Since it’s a breed that is closely related to terriers, whippets’ prey drive is primarily high unless tamed and helped to control it.
Have you ever wondered why whippets have the nickname, the poor man’s greyhound’? Initially, people used whippets as working dogs which helped them to hunt and chase bunnies in sports arenas (rabbit/hare coursing) due to their high racing speed.
They could release rabbits in an open field for whippets to chase them and catch them for entertainment and betting. Nowadays, this form of entertainment is illegal in many parts of the world.
After some years, hare coursing became condemned because of its cruelty, leading to a new sports track tracing which gave whippets their popular nickname, ‘the poor man’s racehorse.’
Most miners used this dog breed as a source of entertainment when they’re off the clock, whereby whippets chased after a waving rag, and the leading dog to catch became the winner.
Most families put their whippets into these competitions to earn a living and gain pride. For this reason, many miners trained their whippets to have a stronger prey drive and extreme agility.
What’s The Difference Between Prey Drive And Aggression?
It’s often easy to confuse aggression and prey drive in dogs. Especially since sometimes a high prey drive can somewhat look like aggression. The key difference between these two traits is their driving factors.
Dogs become aggressive due to strong feelings, for example, fear, while prey drive is purely instinctive.
Confusing these two dog behaviours can really make things hard between you and your dog; therefore, it’s crucial you understand how it behaves.
Another difference is the distance your dog keeps with its prey. If it’s out of aggression, your pup is more likely going to distant himself. With prey drive, your dog will almost do anything to reach its target/prey.
Luckily, it’s usually easier to manage the prey drive issue in dogs than aggressions based on emotions.
This is good news to whippet owners because you’re now sure your whippet’s high prey drive isn’t something you’ll handle forever. But to easily manage your whippet’s hunting instincts, you have to start early.
How To Manage Your Whippets Prey Drive
After knowing why whippets have high prey drive, you might be curious to know what you can do to curb or manage your lovely friend’s enormous prey drive.
Maybe you’re a little worried this behaviour is starting to get out of control, it’s annoying, or simply eager to diversify your arsenal about whippets.
Whichever your is, this article provides just the right answers for you. Here are some ways you can control the whippet’s hunting instincts to ensure his happiness, safety, and reliability.
Involve Your Whippet In Games That Help Tame His Prey Drive
Whippets are extremely fast and love hunting, which is why they can sometimes have a stubborn prey drive.
Playing games with chasing, retrieving, and catching can greatly help with their prey drive. It’s like you’re redirecting the prey drive to something else other than real prey.
You can also engage your whippet in games that can help work on his impulse control. Simply, impulse control is the ability your pet has to resist his impulse and urges.

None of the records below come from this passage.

(** The first statement of the [try] block stores the file name, and no
    later one touches it. *)
Lemma lap_row_Filename (args : Args) (lap : LapData) :
  row_get "Filename" (fst (lap_row_body timezone_at pytz_timezone args lap []))
  = Some (CStr (Filename lap)).
Proof.
  unfold lap_row_body. cbv zeta.
  rewrite bbind_assign_run. cbv beta.
  apply (triple_keep (fun r => row_get "Filename" r = Some (CStr (Filename lap))))
    with (Q := fun _ : unit => True); [| reflexivity].
  repeat first
    [ apply triple_bind_assign;
      [ intros r Hr; rewrite row_get_set_other by reflexivity; exact Hr | ]
    | apply triple_bind_call; intros ? ?
    | apply triple_assign; intros r Hr;
      rewrite row_get_set_other by reflexivity; exact Hr ].
Qed.

Lemma to_csv_records (report : list row) (cols : option (list string))
      (header : bool) (index_label : string) (table : csv_table) :
  to_csv report cols header index_label = Ok table ->
  exists written : list string,
    csv_records table = csv_records_from 0 written report.
Proof.
  unfold to_csv. intros H. apply rbind_Ok in H. destruct H as (written & _ & H).
  injection H as <-. now exists written.
Qed.

Lemma csv_output_records (args : Args) (report : list row) (table : csv_table) :
  csv_output args report = Ok table ->
  exists written : list string,
    csv_records table = csv_records_from 0 written report.
Proof.
  unfold csv_output. destruct (negb (columns args)); apply to_csv_records.
Qed.

Lemma rows_carry_their_file (args : Args) (file_laps : list (string * RawLap))
      (laps : list LapData) :
  Forall2 (fun fl lap_data =>
             snd (parse_one_tcx_lap (fst fl) (snd fl)) = Ok lap_data)
          file_laps laps ->
  map (fun lap_data =>
         row_get "Filename"
                 (fst (lap_row_body timezone_at pytz_timezone args lap_data [])))
      laps
  = map (fun fl => Some (CStr (fst fl))) file_laps.
Proof.
  induction 1 as [| fl lap_data file_laps laps Hfl _ IH]; simpl; [reflexivity |].
  rewrite IH, lap_row_Filename.
  now rewrite (parse_one_tcx_lap_Filename _ _ _ Hfl).
Qed.

Lemma map_result_length {A B : Type} (f : A -> result B) (l : list A) (l' : list B) :
  map_result f l = Ok l' -> List.length l' = List.length l.
Proof.
  revert l'. induction l as [| a l IH]; simpl; intros l' H.
  - now injection H as <-.
  - apply rbind_Ok in H. destruct H as (b & _ & H).
    apply rbind_Ok in H. destruct H as (bs & Hbs & H).
    injection H as <-. simpl. now rewrite (IH _ Hbs).
Qed.

(** The guard of line 141 fires when the first two lengths differ and the
    last two differ. *)
Lemma parse_one_tcx_lap_malformed (filename : string) (lap : RawLap)
      (total : Z) (Distance : list Z) :
  (t <- first_item (xp_TotalTimeSeconds lap) ;; PyLong_FromDouble t) = Ok total ->
  map_result PyLong_FromDouble (xp_TrackpointDistance lap) = Ok Distance ->
  List.length (xp_HeartRateBpm lap) <> List.length (xp_TrackpointDistance lap) ->
  List.length (xp_TrackpointDistance lap) <> List.length (xp_Time lap) ->
  snd (parse_one_tcx_lap filename lap) = Raise (Exception malformed_msg).
Proof.
  intros Ht Hd H1 H2. unfold parse_one_tcx_lap. cbv zeta.
  unfold snd at 1. rewrite Ht. unfold rbind at 1. rewrite Hd. unfold rbind at 1.
  rewrite (map_result_length _ _ _ Hd).
  apply Nat.eqb_neq in H1. apply Nat.eqb_neq in H2. now rewrite H1, H2.
Qed.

Some of the common features of dogs with poor impulse control are frequent barking, dogging, jumping on people, chasing, humping pillows, stealing, whining, and getting in trouble a lot.

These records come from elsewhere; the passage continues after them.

Lemma analyses_ids (departure_date : date) (vessel_speed : Q)
    (routes : list Route.t) (analyses : list Analysis.t) :
  Forall2 (fun r a => exists g1 g2,
               _analyze_single_route r departure_date vessel_speed g1 = inr (a, g2))
          routes analyses ->
  map Analysis.route_id analyses = map Route.route_id routes.
Proof.
  induction 1 as [| r a routes analyses (g1 & g2 & E) _ IH]; [reflexivity |].
  apply analyze_single_route_ensures in E. destruct E as [Id _].
  simpl. rewrite Id, IH. reflexivity.
Qed.

(** The ranking of a successful request holds the routes that were found. *)
Lemma analyze_found_routes_ranking (routes : list Route.t)
    (origin_port destination_port : string) (departure_date : date)
    (carrier_info : CarrierInfo.t) (g : Rng)
    (summary : RouteSummary.t) (ranking : list Analysis.t)
    (recommendations : option Recommendations.t) :
  analyze_found_routes routes origin_port destination_port departure_date
    carrier_info g = Success summary ranking recommendations ->
  Permutation (map Analysis.route_id ranking) (map Route.route_id routes).
Proof.
  unfold analyze_found_routes.
  destruct routes as [| r0 routes0] eqn:R; [discriminate |].
  rewrite <- R. clear R.
  destruct (mapM _ routes g) as [e | [analyses g']] eqn:E; [discriminate |].
  destruct (_score_routes analyses) as [e | scored] eqn:S; [discriminate |].
  intro X. injection X as _ <- _.
  rewrite <- (analyses_ids _ _ _ _ (mapM_inr _ _ _ _ _ E)).
  apply score_routes_ids. exact S.
Qed.
(** C9 (amended). Every state reached from the initial all-closed state by
    ticks, sweeps and frames satisfies the bookkeeping invariant (every open
    road has a record, every record names its own key), and so does the
    state after one more such operation.  [lock_traffic] keeps the
    invariant; [unlock_traffic] keeps the records self-keyed, and keeps the
    whole invariant when the road it opens has a record (the tick and the
    sweep write that record right after the call).  Consequently the loop
    that locks every recorded road whose [open_road] differs from the target
    leaves no road other than the target open. *)
Theorem bookkeeping_invariant clock video_caps w :
  reachable clock video_caps w ->
  bookkeeping_inv w /\
  (forall o, admissible w o -> bookkeeping_inv (snd (run_op clock o w))) /\
  (forall r, bookkeeping_inv (snd (lock_traffic r w))) /\
  (forall r, self_keyed (snd (unlock_traffic r w))) /\
  (forall r, In r (keys (last_open_data w)) ->
             bookkeeping_inv (snd (unlock_traffic r w))) /\
  (forall target w', lock_others target w = (Val tt, w') ->
     forall r, r <> target -> light w' r <> Some true).
Proof.
  intros R. pose proof (reachable_consistent _ _ _ R) as C.
  assert (Hinv : forall w0, consistent w0 -> bookkeeping_inv w0).
  { intros w0 [_ R0 S0 _]. now split. }
  split; [now apply Hinv|]. split; [|split; [|split; [|split]]].
  - intros o A. apply Hinv. now apply run_op_consistent.
  - intros r. apply Hinv. eapply consistent_only_locks; [exact C|].
    apply lock_traffic_only_locks.
  - intros r. apply unlock_traffic_self_keyed. apply C.
  - intros r Hin. split.
    + apply unlock_traffic_recorded; [exact Hin|apply C].
    + apply unlock_traffic_self_keyed. apply C.
  - intros target w' Hl r Hne Hopen.
    pose proof (lock_others_only_locks target w) as L. rewrite Hl in L.
    simpl in L. pose proof (only_locks_open _ _ _ L Hopen) as Ho.
    destruct (In_keys_get _ _ (cons_recorded _ C _ Ho)) as [e He].
    assert (Hroad : open_road e <> target).
    { rewrite (cons_self_keyed _ C _ _ He). exact Hne. }
    rewrite (lock_others_Val _ _ _ Hl r e He Hroad) in Hopen. discriminate.
Qed.

Lemma bookkeeping_invariant_witness :
  bookkeeping_inv (snd (run_op (ticking 1) Tick first_frame)).
Proof.
  refine (proj1 (proj2 (bookkeeping_invariant (ticking 1) two_roads
                          first_frame _)) Tick I).
  apply reachable_ops; [apply reach_initial|reflexivity].
Defined.

(** ** C3 and C8: the guards of a density switch *)

(** [Road1] was opened by a density switch at 1700000002; the next tick, all
    of whose clock readings are less than 10 later, closes it for [Road2]. *)
Lemma minimum_green_not_enforced :
  emergency_road (road_counts_of (feed busier_neighbour)) = None /\
  light busier_neighbour "Road1" = Some true /\
  entry busier_neighbour "Road1" = Some (mkEntry 1700000002 "Road1") /\
  exists w',
    process_and_update_traffic (ticking 1) busier_neighbour = (Val tt, w') /\
    light w' "Road1" = Some false /\
    light w' "Road2" = Some true /\
    forall n, (n < reads w')%nat -> ~ (ticking 1 n - 1700000002 >= 10).
Proof.
  split; [reflexivity|]. split; [reflexivity|]. split; [reflexivity|].
  eexists. split; [vm_compute; reflexivity|].
  split; [reflexivity|]. split; [reflexivity|].
  intros n Hn. change (n < 6)%nat in Hn. unfold ticking. lia.
Qed.

(** C3 (amended). Whenever a density call of [update_traffic_with_lock]
    changes a light, the selected road was closed, the first clock reading
    of the call is at least 10 after the time in the selected road's own
    record (0 when it has none) and the second is at least 10 after
    [last_open_time_em]; the age of the record of the road that gets closed
    is not looked at. *)
Theorem density_switch_guards clock road w :
  traffic_lights (snd (update_traffic_with_lock clock road false w))
    <> traffic_lights w ->
  light w road = Some false /\
  clock (reads w) - last_time_or_0 w road >= 10 /\
  clock (S (reads w)) - last_open_time_em w >= 10.
Proof.
  intros Hch. destruct (light w road) as [[]|] eqn:El.
  - rewrite uwl_open in Hch by assumption. now contradiction Hch.
  - rewrite uwl_density_closed in Hch by assumption.
    destruct (clock (reads w) - last_time_or_0 w road >=? 10) eqn:E1;
      [|now contradiction Hch].
    destruct (clock (S (reads w)) - last_open_time_em w >=? 10) eqn:E2;
      [|now contradiction Hch].
    apply Z.geb_le in E1, E2. repeat split; lia.
  - rewrite uwl_density_unknown in Hch by assumption. now contradiction Hch.
Qed.

Lemma density_switch_guards_witness :
  light busier_neighbour "Road2" = Some false /\
  ticking 1 3 - 0 >= 10 /\ ticking 1 4 - 0 >= 10.
Proof.
  apply (density_switch_guards (ticking 1) "Road2"
           (with_road_data_bound busier_neighbour true)).
  vm_compute. discriminate.
Defined.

If your whippet learns to control his impulse, then managing his prey drive won’t be hard too. Play games that teach your whippet the essential commands such as leave it, settle down, look. It would be best if you made the games as fun, brief, and engaging as possible.

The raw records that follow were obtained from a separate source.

(* ===== verification/Memory.v ===== *)
(** * Byte-addressed memory

    The memory the kernel addresses directly is a finite map from addresses
    to byte values; an address never written reads as zero, and a cell is
    read modulo 256, so that every map is a memory.  Multi-byte accesses are
    little-endian, as on RISC-V. *)

From S2P Require Export State.

Definition rd8 (m : gmap Z Z) (a : Z) : Z := u8 (default 0 (m !! a)).
Definition wr8 (a v : Z) (m : gmap Z Z) : gmap Z Z := <[a := u8 v]> m.

Fixpoint rd_bytes (m : gmap Z Z) (a : Z) (n : nat) : list Z :=
  match n with
  | O => []
  | S n => rd8 m a :: rd_bytes m (a + 1) n
  end.

Fixpoint wr_bytes (a : Z) (bs : list Z) (m : gmap Z Z) : gmap Z Z :=
  match bs with
  | [] => m
  | b :: bs => wr_bytes (a + 1) bs (wr8 a b m)
  end.

Definition rd64 (m : gmap Z Z) (a : Z) : Z := le_decode (rd_bytes m a 8).
Definition wr64 (a v : Z) (m : gmap Z Z) : gmap Z Z := wr_bytes a (le_encode 8 v) m.
Definition rd32 (m : gmap Z Z) (a : Z) : Z := le_decode (rd_bytes m a 4).
Definition wr32 (a v : Z) (m : gmap Z Z) : gmap Z Z := wr_bytes a (le_encode 4 v) m.

(** The address ranges [a, a+n) and [b, b+l) do not overlap. *)
Definition disjoint_ranges (a n b l : Z) : Prop := a + n <= b \/ b + l <= a.

(** A list of byte values. *)
Definition bytes (bs : list Z) : Prop := Forall (fun b => 0 <= b < 256) bs.

Section memory.
Implicit Types (m : gmap Z Z) (a v : Z) (bs : list Z).

Lemma rd8_range m a : 0 <= rd8 m a < 256.
Proof. apply u8_range. Qed.

Lemma rd8_wr8 m a v x : rd8 (wr8 a v m) x = if decide (a = x) then u8 v else rd8 m x.
Proof.
  unfold rd8, wr8. rewrite lookup_insert. case_decide; cbn; [apply u8_idem|done].
Qed.

Lemma rd8_wr8_eq m a v : rd8 (wr8 a v m) a = u8 v.
Proof. rewrite rd8_wr8. by case_decide. Qed.

Lemma rd8_wr8_ne m a v x : a <> x -> rd8 (wr8 a v m) x = rd8 m x.
Proof. intros. rewrite rd8_wr8. by case_decide. Qed.

Lemma rd8_wr_bytes_out bs m a x :
  ~ (a <= x < a + Z.of_nat (length bs)) -> rd8 (wr_bytes a bs m) x = rd8 m x.
Proof.
  revert a m; induction bs as [|b bs IH]; intros a m; cbn [wr_bytes length]; [done|].
  intros Hx. rewrite IH by lia. apply rd8_wr8_ne; lia.
Qed.

Lemma rd8_wr_bytes_in bs m a i b :
  bs !! i = Some b -> rd8 (wr_bytes a bs m) (a + Z.of_nat i) = u8 b.
Proof.
  revert a m i; induction bs as [|c bs IH]; intros a m i Hi; [done|].
  destruct i as [|i]; cbn [wr_bytes].
  - injection Hi as ->. rewrite rd8_wr_bytes_out by lia.
    replace (a + Z.of_nat 0) with a by lia. apply rd8_wr8_eq.
  - replace (a + Z.of_nat (S i)) with (a + 1 + Z.of_nat i) by lia. by apply IH.
Qed.

Lemma rd_bytes_length m a n : length (rd_bytes m a n) = n.
Proof. revert a; induction n; intros; cbn; auto. Qed.

Lemma rd_bytes_lookup m a n i :
  (i < n)%nat -> rd_bytes m a n !! i = Some (rd8 m (a + Z.of_nat i)).
Proof.
  revert a i; induction n as [|n IH]; intros a i Hi; [lia|].
  destruct i as [|i]; cbn.
  - do 2 f_equal; lia.
  - rewrite IH by lia. do 2 f_equal; lia.
Qed.

Lemma rd_bytes_bytes m a n : bytes (rd_bytes m a n).
Proof. revert a; induction n; intros; constructor; [apply rd8_range|apply IHn]. Qed.

Lemma rd_bytes_ext m m' a n :
  (forall x, a <= x < a + Z.of_nat n -> rd8 m x = rd8 m' x) ->
  rd_bytes m a n = rd_bytes m' a n.
Proof.
  revert a; induction n as [|n IH]; intros a H; cbn; [done|].
  f_equal; [apply H; lia|]. apply IH. intros; apply H; lia.
Qed.

Lemma rd_bytes_app m a n l :
  rd_bytes m a (n + l) = rd_bytes m a n ++ rd_bytes m (a + Z.of_nat n) l.
Proof.
  revert a; induction n as [|n IH]; intros a; cbn [Nat.add rd_bytes app].
  - by replace (a + Z.of_nat 0) with a by lia.
  - rewrite IH. do 3 f_equal. lia.
Qed.

Lemma rd_wr_bytes_same m a bs :
  bytes bs -> rd_bytes (wr_bytes a bs m) a (length bs) = bs.
Proof.
  intros Hbs. apply list_eq_bounded; rewrite rd_bytes_length; [done|]. intros i Hi.
  rewrite rd_bytes_lookup by done.
  destruct (lookup_lt_is_Some_2 bs i Hi) as [b Hb]. rewrite Hb. f_equal.
  rewrite (rd8_wr_bytes_in bs m a i b Hb). apply u8_id.
  by eapply (Forall_lookup_1 _ _ _ _ Hbs).
Qed.

Lemma rd_wr_bytes_disjoint m a bs b n :
  disjoint_ranges a (Z.of_nat (length bs)) b (Z.of_nat n) ->
  rd_bytes (wr_bytes a bs m) b n = rd_bytes m b n.
Proof.
  intros Hd. apply rd_bytes_ext. intros x Hx. apply rd8_wr_bytes_out.
  unfold disjoint_ranges in Hd. lia.
Qed.

Lemma wr_bytes_app m a bs cs :
  wr_bytes a (bs ++ cs) m = wr_bytes (a + Z.of_nat (length bs)) cs (wr_bytes a bs m).
Proof.
  revert a m; induction bs as [|b bs IH]; intros a m; cbn [app wr_bytes length].
  - by replace (a + Z.of_nat 0) with a by lia.
  - rewrite IH. f_equal. lia.
Qed.

Lemma rd64_range m a : 0 <= rd64 m a < 18446744073709551616.
Proof. unfold rd64. pose proof (le_decode_range (rd_bytes m a 8)) as H.
  rewrite rd_bytes_length in H. exact H. Qed.

Lemma le_encode_bytes n z : bytes (le_encode n z).
Proof. revert z; induction n; intros; constructor; [apply u8_range|apply IHn]. Qed.

Lemma rd64_wr64_same m a v : rd64 (wr64 a v m) a = u64 v.
Proof.
  unfold rd64, wr64. pose proof (rd_wr_bytes_same m a _ (le_encode_bytes 8 v)) as H.
  rewrite le_encode_length in H. rewrite H, le_decode_encode. reflexivity.
Qed.

Lemma rd64_wr_bytes_disjoint m a bs b :
  disjoint_ranges a (Z.of_nat (length bs)) b 8 ->
  rd64 (wr_bytes a bs m) b = rd64 m b.
Proof. intros. unfold rd64. by rewrite rd_wr_bytes_disjoint. Qed.

Lemma rd64_wr64_disjoint m a v b :
  disjoint_ranges a 8 b 8 -> rd64 (wr64 a v m) b = rd64 m b.
Proof. intros. apply rd64_wr_bytes_disjoint. by rewrite le_encode_length. Qed.

Lemma rd64_ext m m' a :
  (forall x, a <= x < a + 8 -> rd8 m x = rd8 m' x) -> rd64 m a = rd64 m' a.
Proof. intros H. unfold rd64. f_equal. by apply rd_bytes_ext. Qed.

Lemma rd8_wr64_out m a v x : ~ (a <= x < a + 8) -> rd8 (wr64 a v m) x = rd8 m x.
Proof. intros. apply rd8_wr_bytes_out. by rewrite le_encode_length. Qed.

Lemma rd_bytes_wr64_disjoint m a v b n :
  disjoint_ranges a 8 b (Z.of_nat n) -> rd_bytes (wr64 a v m) b n = rd_bytes m b n.
Proof. intros. apply rd_wr_bytes_disjoint. by rewrite le_encode_length. Qed.

Lemma rd32_wr32_same m a v : rd32 (wr32 a v m) a = u32 v.
Proof.
  unfold rd32, wr32. pose proof (rd_wr_bytes_same m a _ (le_encode_bytes 4 v)) as H.
  rewrite le_encode_length in H. rewrite H, le_decode_encode. reflexivity.
Qed.

Lemma rd8_empty a : rd8 ∅ a = 0.
Proof. unfold rd8. by rewrite lookup_empty. Qed.

(** A zero-filled range reads as zero. *)
Lemma rd64_zero m a :
  (forall x, a <= x < a + 8 -> rd8 m x = 0) -> rd64 m a = 0.
Proof.
  intros H. unfold rd64. cbn [rd_bytes]. rewrite !H by lia. reflexivity.
Qed.
End memory.

#[export] Hint Resolve rd8_range rd_bytes_bytes rd64_range le_encode_bytes : cbytes.

Arguments rd8 : simpl never.
Arguments wr8 : simpl never.
Arguments rd64 : simpl never.
Arguments wr64 : simpl never.
Arguments rd32 : simpl never.
Arguments wr32 : simpl never.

During the game sessions, have your whippet wait for a treat (it’s best to use treats he loves the most). For the first few days, he’ll try to grab the treats from your hand, but after a while, he’ll learn to wait until you allow him to have it.
Don’t think of it as punishment, but a way to teaching your pup to ease his drive and think carefully through his actions.
If your dog has good impulse control, he should always be looking at you for permission before chasing down his prey instead of acting instinctively.
Train Your Whippet To Recall
It’s highly crucial for dogs with high prey instincts to learn how to recall. You should call your dog more often in different places, not just at home. During recall training, you’ll need to use high-value treats to motivate your dog.
If you reward him every time he responds correctly and promptly, he’ll always want to do the right thing knowing he’ll get a treat. Make the training super-duper simple. Don’t just train indoors; outdoors are more effective due to distractions and available space.
You want to train your puppy to come to you even when around distractions; training outdoors provides just that.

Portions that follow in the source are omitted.